肩・肘痛有群と現病歴無群の比較では,非投球側股関節内転(p<0.01),投球側股関節外転(p<0.05),非投球側肩関節内旋(p<0.05),投球側・非投球側HBD(p<0.05)で肩・肘痛有群の方が有意に可動域,柔軟性が小さい結果となった.
【考察】
野球選手における肩関節内旋,外旋可動域の変化について,その要因として投球時の肩関節外旋筋の遠心性収縮の反復による外旋筋の伸張性低下,骨性,関節包の順応,適応が考えられている.この適応には成長期にみられる上腕骨頸部の後捻角増大という骨性要因が関与している.肩関節内旋制限,外旋拡大の変化は小学生からすでに生じていることが報告されているが,今回,中学生でも同様の変化が生じていることが明らかとなり,先行研究を支持する結果となった.また,股関節可動域制限,腸腰筋・大腿四頭筋・肩甲帯の筋柔軟性低下に関しては,成長期による相対的な筋柔軟性の低下,及び,投球動作中による筋疲労が影響していると考えられる.

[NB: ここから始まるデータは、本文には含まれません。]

(* ===== verification/MkfsTree.v ===== *)
(** * The image of mkfs as a directory tree

    The run of mkfs's main and the directory tree in the blocks it leaves: the
    superblock, the root directory with the names of the files, the files with
    their contents and the bitmap of the blocks in use, as the kernel reads
    them. *)
From S2P Require Import Prelude Kernel Format Proc Bytes Bio Log BlockIO Fs FsSpec Mkfs MkfsSpec.

Local Open Scope Z_scope.
Local Open Scope kernel_scope.

(** ** Directory entries *)

(** An entry with a name that is shorter than the array or fills it. *)
Definition dirent_ok (de : list Z) (n : Z) (name : list Z) : Prop :=
  length de = 16%nat ∧ de_inum de = n ∧ cname (de_name de) = name.

Lemma length_strncpy n t : length (strncpy_bytes n t) = n.
Proof.
  revert t. induction n as [|n IH]; intros t; [done|]. destruct t as [|c t]; cbn; [by rewrite length_replicate|].
  destruct (c =? 0); cbn; [by rewrite length_replicate|by rewrite IH].
Qed.

Lemma cname_zeros n : cname (replicate n 0) = [].
Proof. by destruct n. Qed.

Lemma cname_strncpy n t : 0 ∉ t → cname (strncpy_bytes n t) = take n t.
Proof.
  revert t. induction n as [|n IH]; intros t H0; [done|]. destruct t as [|c t]; [apply (cname_zeros (S n))|].
  apply not_elem_of_cons in H0 as [Hc H0]. cbn [strncpy_bytes]. rewrite (proj2 (Z.eqb_neq c 0)) by congruence. cbn.
  rewrite (proj2 (Z.eqb_neq c 0)) by congruence. by rewrite IH.
Qed.

Lemma mkfs_dirent_name n name : (length name ≤ DIRSIZ)%nat → 0 ≤ n < 65536 →
  length (mkfs_dirent n name) = 16%nat ∧ de_inum (mkfs_dirent n name) = n ∧
  de_name (mkfs_dirent n name) = name ++ replicate (DIRSIZ - length name) 0.
Proof.
  intros Hl Hn. unfold mkfs_dirent, DIRSIZ in *. split_and!.
  - rewrite length_inserts, length_wr. apply length_replicate.
  - unfold de_inum, rd. rewrite peek_inserts_ne by lia. rewrite xshort_id by done. apply rd_wr; [rewrite length_replicate; unfold DIRENT_SIZE; lia|done].
  - unfold de_name. apply list_eq. intros j. rewrite lookup_drop. destruct (decide (j < length name)%nat) as [Hj|Hj].
    + rewrite lookup_app_l, list_lookup_inserts by (rewrite ?length_wr, ?length_replicate; unfold DIRENT_SIZE; lia). f_equal. lia.
    + rewrite lookup_app_r, list_lookup_inserts_ge by lia. unfold wr. rewrite list_lookup_inserts_ge by (cbn; lia).
      destruct (decide (2 + j < 16)%nat); [rewrite !lookup_replicate_2 by (unfold DIRENT_SIZE; lia); done|].
      rewrite !lookup_ge_None_2; [done|rewrite length_replicate; lia|rewrite length_replicate; unfold DIRENT_SIZE; lia].
Qed.

Lemma dirent_file n name : 0 ≤ n < 65536 → 0 ∉ name → dirent_ok (mkfs_dirent n (strncpy_bytes DIRSIZ name)) n (take DIRSIZ name).
Proof.
  intros Hn H0. destruct (mkfs_dirent_name n (strncpy_bytes DIRSIZ name)) as (E1 & E2 & E3); [by rewrite length_strncpy|done|].
  split_and!; [done|done|]. rewrite E3, length_strncpy, Nat.sub_diag, app_nil_r. by apply cname_strncpy.
Qed.

Definition dot : list Z := mkfs_dirent ROOTINO (chars "." ++ [0]).
Definition dotdot : list Z := mkfs_dirent ROOTINO (chars ".." ++ [0]).

Lemma dirent_dots : dirent_ok dot ROOTINO (chars ".") ∧ dirent_ok dotdot ROOTINO (chars "..").
Proof. by split. Qed.

(** The entries of the root directory and the names in them. *)
Fixpoint file_entries (k : Z) (names : list (list Z)) : list (list Z) :=
  match names with
  | [] => []
  | name :: names => mkfs_dirent k (strncpy_bytes DIRSIZ (strip name)) :: file_entries (k + 1) names
  end.

Definition root_entries (names : list (list Z)) : list (list Z) := dot :: dotdot :: file_entries 2 names.
Definition stored_name (name : list Z) : list Z := take DIRSIZ (strip name).
Definition root_names (names : list (list Z)) : list (list Z) := chars "." :: chars ".." :: (stored_name <$> names).
Definition root_inum (i : nat) : Z := match i with 0%nat | 1%nat => 1 | _ => Z.of_nat i end.

Lemma file_entries_bytes k names : concat (file_entries k names) = dir_bytes k names.
Proof. revert k. induction names as [|name names IH]; intros k; cbn; [done|]. by rewrite IH. Qed.

Lemma strip_nonzero name : 0 ∉ name → 0 ∉ strip name.
Proof. intros H. unfold strip. destruct (_ =? 95); [|done]. destruct name; [done|]. cbn. by apply not_elem_of_cons in H as [_ H]. Qed.

Lemma file_entries_ok names : ∀ k i name, Forall (λ n, 0 ∉ n) names → 0 ≤ k → k + Z.of_nat (length names) < 65536 → names !! i = Some name →
  ∃ de, file_entries k names !! i = Some de ∧ dirent_ok de (k + Z.of_nat i) (stored_name name).
Proof.
  induction names as [|x names IH]; intros k i name Hn Hk Hl Hi; [done|]. apply Forall_cons in Hn as [Hx Hn]. cbn [length] in Hl.
  destruct i as [|i]; cbn in Hi; cbn [file_entries].
  - injection Hi as ->. exists (mkfs_dirent k (strncpy_bytes DIRSIZ (strip name))). split; [done|]. rewrite Z.add_0_r. apply dirent_file; [lia|]. by apply strip_nonzero.
  - destruct (IH (k + 1) i name) as (de & E & H); [done|lia|lia|done|]. exists de. split; [done|]. by replace (k + Z.of_nat (S i)) with (k + 1 + Z.of_nat i) by lia.
Qed.

Lemma length_file_entries k names : length (file_entries k names) = length names.
Proof. revert k. induction names as [|name names IH]; intros k; cbn; [done|]. by rewrite IH. Qed.

Lemma root_entries_ok names i name : Forall (λ n, 0 ∉ n) names → (length names < 1000)%nat → root_names names !! i = Some name →
  ∃ de, root_entries names !! i = Some de ∧ dirent_ok de (root_inum i) name.
Proof.
  intros Hn Hl Hi. destruct dirent_dots as [D1 D2]. destruct i as [|[|i]].
  - injection Hi as <-. by exists dot.
  - injection Hi as <-. by exists dotdot.
  - change ((stored_name <$> names) !! i = Some name) in Hi. rewrite list_lookup_fmap in Hi. destruct (names !! i) as [x|] eqn:E; [|done]. injection Hi as <-.
    destruct (file_entries_ok names 2 i x Hn) as (de & E2 & H); [lia|lia|done|]. exists de. split; [done|]. cbn [root_inum].
    by replace (Z.of_nat (S (S i))) with (2 + Z.of_nat i) by lia.
Qed.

本研究における対象者の特徴として,障害発生割合,肩・肘痛の発生割合を先行研究と比較すると,障害を有する者の割合が少ない結果であった.肩・肘痛有群では,股関節可動域制限,大腿四頭筋柔軟性低下がみられ,投球動作における運動連鎖の点から考えると,それらが投球障害発生の一要因である可能性が示唆された.
【理学療法学研究としての意義】スポーツ障害において投球障害は大きな問題となっており,特に成長期の未熟な骨,軟部組織への大きな負担は重大な障害を引き起こす.しかし,この段階では障害予防,ケアの意識,知識が乏しい現状である.今回の研究は,障害予防の観点より,成長期野球選手における関節可動域,柔軟性改善の重要性を提唱する意味で大変意義のあるものであると考える.